Recently ran into an issue where I needed to search recursively through a file structure. And find files that were not owned by a specific user or group. The issue came up because a client would run a recursive chown on a directory before running git. As a result of the chown they would periodically see the process hang. The chown was to ensure that all the files were writable and wouldn’t gum up the git process. However the hung chown command would cause extra load on the server and lead to system instability.
These files were shared between a few web servers on an NFS share. After some lengthy research I am still stumped as to exactly what the source of the issue is. But it lead me to craft a command that would allow the client to easily check permissions on their files. But without forcing a change to the ownership, which seemed to possibly be the cause of the hanging process.
Find files not owned by specific user
find . ! -group web -or ! -user web -printf "%p - user:%u group:%g\n"
The find command searches from the “.” current directory and recursively checks all files and folders. The “! -group web” section tells the find command to check for files that are NOT “!” owned by the “web” group. Then “! -user web” specifies that it should check for files that are NOT “!” owned by the “web” user. The “-or” tells the find command to match files that are either not owned by the “web” user or group. Changing that to “-and” would only show files that are not owned by the “web” user or group.
The final section ‘-printf “%p – user:%u group:%g\n”‘ tells find how to output the results. “%p” outputs the filename and relative directory structure. “%u” and “%g” output the user and group of the file that is found. Some sample output would look like this.

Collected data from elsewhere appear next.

(** * LinguaSync: segment merger, favourites, playback highlight, PCM decoding

    A shallow embedding of the pure and error-handling parts of the
    client (services/geminiService.ts, services/audioUtils.ts, App.tsx,
    components/TranscriptView.tsx) together with the properties the
    design document states about them.

    Conventions of the embedding
    - a JavaScript [number] is an IEEE-754 binary64 value: Rocq's
      primitive [float], with its own subtraction, division and
      comparisons (so NaN and the infinities behave as in the source);
    - a JavaScript string is a [string]; characters are code units below
      256, on which the regular-expression class \s is
      TAB, LF, VT, FF, CR, SPACE and NBSP;
    - an optional field ([isFavorite?: boolean]) is an [option];
    - [throw] / [catch] is the sum type [result]; the asynchronous
      functions are modelled by the value or the exception they settle
      with, and the requests they send by a log;
    - arrays are lists, read by position with stdpp's [!!] and written
      with [<[i:=x]>]; typed arrays over one buffer use the byte order of
      the platforms browsers run on, low byte first;
    - [JSON.parse] and the two providers are parameters. *)

From Stdlib Require Import ZArith Uint63 Floats String Ascii Bool Lia.
From stdpp Require Import base option list.

Local Open Scope string_scope.
Local Open Scope list_scope.

(** ** Data model (types.ts) *)

Record TranscriptionSegment : Type := mkSegment {
  start : float;
  end_ : float;
  text : string;
  translation : string;
  idiomatic : string;
  isFavorite : option bool
}.

Record TranscriptionMeta : Type := mkMeta {
  wordCount : float;
  estimatedLevel : string;
  speed : string
}.

Record TranscriptionResponse : Type := mkResponse {
  language : string;
  segments : list TranscriptionSegment;
  meta : TranscriptionMeta
}.

Record WordDefinition : Type := mkWordDefinition {
  word : string;
  definition : string;
  example : string;
  phonetic : option string
}.

(** ** Exceptions

    A thrown value is an error object: its constructor and its message.
    A computation that may throw returns a [result]. *)

Inductive exn : Type :=
  | Error (message : string)
  | TypeError (message : string)
  | RangeError (message : string)
  | SyntaxError (message : string)
  | InvalidCharacterError (message : string)
  | NotSupportedError (message : string).

Inductive result (A : Type) : Type :=
  | Ok (value : A)
  | Throw (e : exn).

Arguments Ok {A} value.
Arguments Throw {A} e.

(** ** Strings: the class \s and [String.prototype.split(/\s+/)] *)

Definition isSpace (c : ascii) : bool :=
  let n := nat_of_ascii c in
  ((9 <=? n) && (n <=? 13))%nat || (n =? 32)%nat || (n =? 160)%nat.

(** [splitLoop s piece inSep] scans [s] left to right. [piece] is the field
    being read and [inSep] tells that the previous character belonged to a
    separator (a maximal run of \s). The field before a separator is
    emitted when the separator starts, the last field when the text ends,
    even when it is empty: this is what [split] does with a pattern that
    cannot match the empty string. *)
Fixpoint splitLoop (s : string) (piece : string) (inSep : bool) : list string :=
  match s with
  | EmptyString => [piece]
  | String c s' =>
      if isSpace c then
        if inSep then splitLoop s' EmptyString true
        else piece :: splitLoop s' EmptyString true
      else splitLoop s' (piece ++ String c EmptyString) false
  end.

(** [text.split(/\s+/)] *)
Definition splitWhitespace (s : string) : list string :=
  splitLoop s EmptyString false.

(** Whether the last character of [s] is whitespace; [dflt] answers for the
    empty string. *)
Fixpoint lastIsSpace (s : string) (dflt : bool) : bool :=
  match s with
  | EmptyString => dflt
  | String c s' => lastIsSpace s' (isSpace c)
  end.

(** A word: at least one character, none of them whitespace. *)
Fixpoint noSpace (s : string) : bool :=
  match s with
  | EmptyString => true
  | String c s' => negb (isSpace c) && noSpace s'
  end.

Definition isWord (w : string) : Prop := w <> EmptyString /\ noSpace w = true.

(** ** Segment merger (geminiService.ts, mergeShortSegments) *)

Definition MIN_WORDS : nat := 4.

(** [x || y] on strings: the first operand unless it is the empty string. *)
Definition orElse (x y : string) : string :=
  match x with
  | EmptyString => y
  | _ => x
  end.

(** The test of the loop body, on the value of [current]. *)
Definition isShort (current : TranscriptionSegment) : bool :=
  let currentWordCount := length (splitWhitespace (text current)) in
  let duration := (end_ current - start current)%float in
  (currentWordCount <? MIN_WORDS)%nat && (duration <? 2.0)%float.

(** The object literal [{...current, end, text, translation, idiomatic}]. *)
Definition mergeInto (current next : TranscriptionSegment) : TranscriptionSegment :=
  {| start := start current;
     end_ := end_ next;
     text := text current ++ " " ++ text next;
     translation := translation current ++ " " ++ translation next;
     idiomatic := orElse (idiomatic next) (idiomatic current);
     isFavorite := isFavorite current |}.

(** One iteration of the [for] loop: the state is the pair of the local
    variables [merged] and [current]. *)
Definition mergeStep (st : list TranscriptionSegment * TranscriptionSegment)
    (next : TranscriptionSegment) : list TranscriptionSegment * TranscriptionSegment :=
  let '(merged, current) := st in
  if isShort current then (merged, mergeInto current next)
  else (merged ++ [current], next).

(** The loop [for (let i = 1; i < segments.length; i++)], with [n] the
    number of iterations left. *)
Fixpoint mergeLoop (segments : list TranscriptionSegment) (n i : nat)
    (st : list TranscriptionSegment * TranscriptionSegment)
    : list TranscriptionSegment * TranscriptionSegment :=
  match n with
  | O => st
  | S n' =>
      match segments !! i with
      | Some next => mergeLoop segments n' (S i) (mergeStep st next)
      | None => st
      end
  end.

Definition mergeShortSegments (segments : list TranscriptionSegment)
    : list TranscriptionSegment :=
  match segments !! 0%nat with
  | None => []
  | Some first =>
      let '(merged, current) :=
        mergeLoop segments (length segments - 1) 1 ([], first) in
      merged ++ [current]
  end.

(** *** The loop by recursion on the segments that remain

    The loop above as an accumulator fold, with the count of the code: the
    number of fields that [split(/\s+/)] gives, one more than the number of
    maximal runs of whitespace, so that whitespace at the start or at the
    end of the text adds an empty field. *)

Fixpoint countSeparators (s : string) (inSep : bool) : nat :=
  match s with
  | EmptyString => 0
  | String c s' =>
      if isSpace c then
        if inSep then countSeparators s' true else S (countSeparators s' true)
      else countSeparators s' false
  end.

Definition whitespaceDelimitedCount (s : string) : nat :=
  S (countSeparators s false).

Definition meetsMergeCondition (acc : TranscriptionSegment) : bool :=
  (whitespaceDelimitedCount (text acc) <? 4)%nat
  && (end_ acc - start acc <? 2.0)%float.

Definition mergedWith (acc next : TranscriptionSegment) : TranscriptionSegment :=
  {| start := start acc;
     end_ := end_ next;
     text := text acc ++ " " ++ text next;
     translation := translation acc ++ " " ++ translation next;
     idiomatic :=
       match idiomatic next with
       | EmptyString => idiomatic acc
       | String _ _ => idiomatic next
       end;
     isFavorite := isFavorite acc |}.

Fixpoint foldSegments (acc : TranscriptionSegment)
    (rest : list TranscriptionSegment) : list TranscriptionSegment :=
  match rest with
  | [] => [acc]
  | next :: rest' =>
      if meetsMergeCondition acc then foldSegments (mergedWith acc next) rest'
      else acc :: foldSegments next rest'
  end.

Definition segmentMerger (input : list TranscriptionSegment)
    : list TranscriptionSegment :=
  match input with
  | [] => []
  | first :: rest => foldSegments first rest
  end.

./logs/access.log.2016_09_30.03.gz - user:root group:web ./logs/access.log.2016_10_04.09.gz - user:root group:web ./logs/access.log.2016_10_06.32.gz - user:root group:web ./logs/access.log.2016_10_04.38.gz - user:root group:web
This command easily helps you determine if your permissions are set correctly. And identify which files will need to have their ownership changed. It is more lightweight and doesn’t force any changes to the filesystem when they are unneeded.